4- (2) After applying the emulsified solution prepared in the step 4- (1) on the glass substrate 1 using a screen printing device or the like,
The water is evaporated to form the first coloring layer 35 having a thickness of, for example, 8 [μm]. When the emulsified solution solidifies, it becomes a solid 9.

See FIG. 5 5- (1) Through the photo mask 51, ultraviolet rays are radiated to selectively cross-link the first color forming layer 35 except right above the electrodes 31 and 32.

See FIG. 6 6- (1) When washed off with warm water, the non-crosslinked portions of the first color forming layer 35 are removed to form the electrode contact openings 35A and 35B.

See FIG. 7 7- (1) By applying the sputtering method, the thickness 100
A first drive electrode 33 made of ITO of [nm] is formed. In addition, not only the sputtering method is applied to the formation of the ITO film, but also a transparent conductive ink such as X-101 is used.
(Product name: Sumitomo Metal Mining Co., Ltd.) may be applied.

See FIG. 8 8- (1) A resist film 52 is formed on the entire surface by applying a resist process in the lithography technique.

See FIG. 9 9- (1) By irradiating ultraviolet rays through the photo mask 53,
The resist film 52 is selectively exposed.

10- (1) The resist film 52 is patterned by development. The patterned resist film 52 serves as a mask when processing the first drive electrode 33.

See FIG. 11 11- (1) By applying a wet etching method containing ferric chloride as a main component, the etchant is used to etch the first drive electrode 33 made of ITO to separate it into pixel units. At the same time, the opening 35B for exposing the electrode 32 is formed again. Of course, a dry etching method may be applied to the etching in this case. 11- (2) After that, the steps described with reference to FIGS. 4 to 11 are repeated to complete the color liquid crystal display panel having the configuration shown in FIG.

FIGS. 12 to 14 are side sectional views showing an essential part of a liquid crystal display panel in the process steps for explaining the second embodiment of the method according to the present invention. Will be described with reference to. The same symbols as those used in FIGS. 1 to 11 represent the same parts or have the same meanings (in order to carry out this second method, “Y.H.
irai, et al, Proc. of SPIE, V
ol. 1257, pp. 2-8, (1990) "is helpful).

See FIG. 12 12- (1) A mixture of an acrylate prepolymer, a photopolymerization initiator, a liquid crystal, a dichroic dye, etc. is applied to the glass substrate 1 to form a first color forming layer 55.

See FIG. 13 13- (1) Through the photo mask 51, ultraviolet rays are irradiated to selectively photopolymerize the first color forming layer 55 except right above the electrodes 31 and 32.

See FIG. 14 14- (1) When immersed in a solvent and developed, the portions not photopolymerized in the first color forming layer 35 are removed to form the electrode contact openings 55A and 55B. 14- (2) After this, although the material of the color-developing layer is different, the steps similar to the first method are performed to complete the process.

FIG. 15 to FIG. 18 are side sectional views showing the main part of the liquid crystal display panel in the process steps for explaining the third embodiment of the method according to the present invention.

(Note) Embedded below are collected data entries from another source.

(** The situation of an operation on key [k]: the chain of its bucket, and
    whether the key is in it. *)
Lemma hash_situation hash k :
  kvs_hash_wf hash → hash_key_ok k = true →
  ∃ tp bs1 b bs2, hash = hash_of tp (bs1 ++ b :: bs2) ∧ _hash k MAX_TABLE_SIZE = Some (zlen bs1) ∧
    k ∉ keys (mjoin bs1) ∧ k ∉ keys (mjoin bs2) ∧
    match chain_find k b with
    | None => k ∉ keys b ∧ eng_map hash !! k = None
    | Some (before, n, after) =>
        b = before ++ n :: after ∧ cs_str (key n) = k ∧ k ∉ keys before ∧
        eng_map hash !! k = Some (cs_str (value n))
    end.
Proof.
  intros (tp & bs & -> & Hlen & Hpl & Hnd) Hk.
  destruct (hash_split bs k) as (bs1 & b & bs2 & -> & Hi & Hk1 & Hk2); [done..|].
  exists tp, bs1, b, bs2. split_and!; [done..|].
  unfold eng_map. cbn [eng_entries hash_engine]. unfold hash_of. rewrite entries_middle.
  pose proof (chain_find_spec k b) as Hc. destruct (chain_find k b) as [[[before n] after]|].
  - destruct Hc as (-> & Hn & Hkb). split_and!; [done..|].
    rewrite fmap_app, fmap_cons, <- app_assoc, app_assoc. cbn [app].
    unfold node_strs at 3. rewrite Hn. apply to_map_middle. rewrite fmap_app. by apply not_elem_of_app.
  - split; [done|]. apply to_map_absent. rewrite !fmap_app, !not_elem_of_app. done.
Qed.

Lemma hash_get_law hash k w : kvs_hash_wf hash → hash_key_ok k = true →
  kvs_hash_get hash (Some k) w = Ok (eng_map hash !! k) w.
Proof.
  intros Hwf Hk. destruct (hash_situation hash k) as (tp & bs1 & b & bs2 & -> & Hi & _ & _ & Hc); [done..|].
  unfold kvs_hash_get. rewrite Hi. unfold mbind, M_bind. cbn [deref mret M_ret].
  unfold hash_of at 1. rewrite bucket_at_of.
  destruct (chain_find k b) as [[[before n] after]|].
  - by destruct Hc as (_ & _ & _ & ->).
  - by destruct Hc as [_ ->].
Qed.

(** Storing a new value in the node found. *)
Lemma hash_store tp bs1 before n after bs2 vc v F w w0 :
  kvs_hash_wf (hash_of tp (bs1 ++ (before ++ n :: after) :: bs2)) →
  cs_str (key n) ∉ keys (mjoin bs1) → cs_str (key n) ∉ keys before → cs_str vc = v →
  owns (cs_addr vc :: kvs_hash_owned (hash_of tp (bs1 ++ (before ++ n :: after) :: bs2))) F w →
  (roomy w0 → roomy w) →
  wp (kvs_free (Some (cs_addr (value n)));;
      mret (0, set_bucket (hash_of tp (bs1 ++ (before ++ n :: after) :: bs2)) (zlen bs1)
                 (before ++ set_value n vc :: after))) w
    (λ '(r, hash') w', r = 0 ∧ keeps_wf F w0 hash' w' ∧
      eng_map hash' = <[cs_str (key n):=v]> (eng_map (hash_of tp (bs1 ++ (before ++ n :: after) :: bs2)))).
Proof.
  intros Hwf Hk1 Hkb Hv Hw Hroom. destruct (hash_of_wf _ _ Hwf) as (Hlen & Hpl & Hnd).
  unfold hash_of in *. rewrite set_bucket_of. rewrite owned_middle in Hw.
  eapply wp_step.
  { apply (wp_free _ (addrs (before ++ set_value n vc :: after) ++ tp :: addrs (mjoin bs1) ++ addrs (mjoin bs2)) F).
    revert Hw. apply owns_perm. rewrite !addrs_app, !addrs_cons. unfold node_addrs. simpl. solve_Permutation. }
  intros _ w1 [Hw1 Hr1]. apply wp_ret. split_and!; [done|split_and!|].
  - eapply hash_wf_replace; [exact Hlen|exact Hpl| | |].
    + rewrite join_middle. autorewrite with zlen. lia.
    + intros n' Hn'. rewrite elem_of_app, elem_of_cons in Hn'. destruct Hn' as [?|[->|?]].
      * eapply placed_at; [exact Hpl|]. set_solver.
      * apply (placed_at _ _ _ n Hpl). set_solver.
      * eapply placed_at; [exact Hpl|]. set_solver.
    + revert Hnd. by rewrite join_middle, !fmap_app, !fmap_cons.
  - cbn [eng_owned hash_engine]. by rewrite owned_middle.
  - naive_solver.
  - unfold eng_map. cbn [eng_entries hash_engine]. rewrite !entries_middle, !fmap_app, !fmap_cons.
    rewrite <- !app_assoc, !(app_assoc (node_strs <$> mjoin bs1)). cbn [app].
    unfold node_strs at 3 7. cbn [set_value key value]. rewrite Hv. apply to_map_update.
    rewrite fmap_app. by apply not_elem_of_app.
Qed.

Will be described with reference to. The same symbols as those used in FIGS. 1 to 14 represent the same parts or have the same meanings.

15- (1) PVA or polymethylmethacrylate (polymethylmethacrylate) on the glass substrate 1.
A first coloring layer 65 in which a liquid crystal is dispersed and supported by an etchable solid such as PMMA) is formed. 15- (2) The photoresist film 66 is formed by applying a resist process in a normal lithography technique.

16- (1) The resist film 66 is exposed through the photo mask 51 except right above the electrodes 31 and 32 to selectively cure it. 16- (2) The resist film 66 is developed to obtain a pattern for forming an electrode contact opening.

See FIG. 17 17- (1) By immersing the liquid crystal described in the above step 15- (1) in a solid solvent in which dispersion is supported, and performing wet etching, the portion not covered with the resist film 66 is removed. Then, the electrode contact openings 65A and 65B are formed.

See FIG. 18 18- (1) The resist film 66 is removed, and thereafter, the steps similar to those of the first method such as formation of the first drive electrode are completed.

FIG. 19 and FIG. 20 are side sectional views showing the main part of the liquid crystal display panel in the process steps for explaining the fourth embodiment of the method according to the present invention. Will be described with reference to. The same symbols as those used in FIGS. 1 to 18 represent the same parts or have the same meanings.

See FIG. 19 19- (1) The emulsified solution of the liquid crystal used in the first method, or the liquid mixture of the liquid crystal and the dichroic dye dissolved in the UV-polymerizable prepolymer is placed on the printing roller 70. It is applied to the required pattern of the coloring layer 75.

See FIG. 20. 20- (1) The coloring layer 75 on the printing roller 70 is printed and transferred onto the glass substrate 1. Since the above-mentioned liquid crystal emulsified solution or the liquid mixture of liquid crystal and dichroic dye dissolved in the UV-polymerizable prepolymer is ink-like, offset printing or screen printing can be arbitrarily performed. 20- (2) The color-developing layer 75 transferred by printing is cured.

FIG. 21 is a sectional side view of a main part of a color liquid crystal display panel for explaining the second embodiment of the product according to the present invention. The same symbols as those used in FIG. Or have the same meaning.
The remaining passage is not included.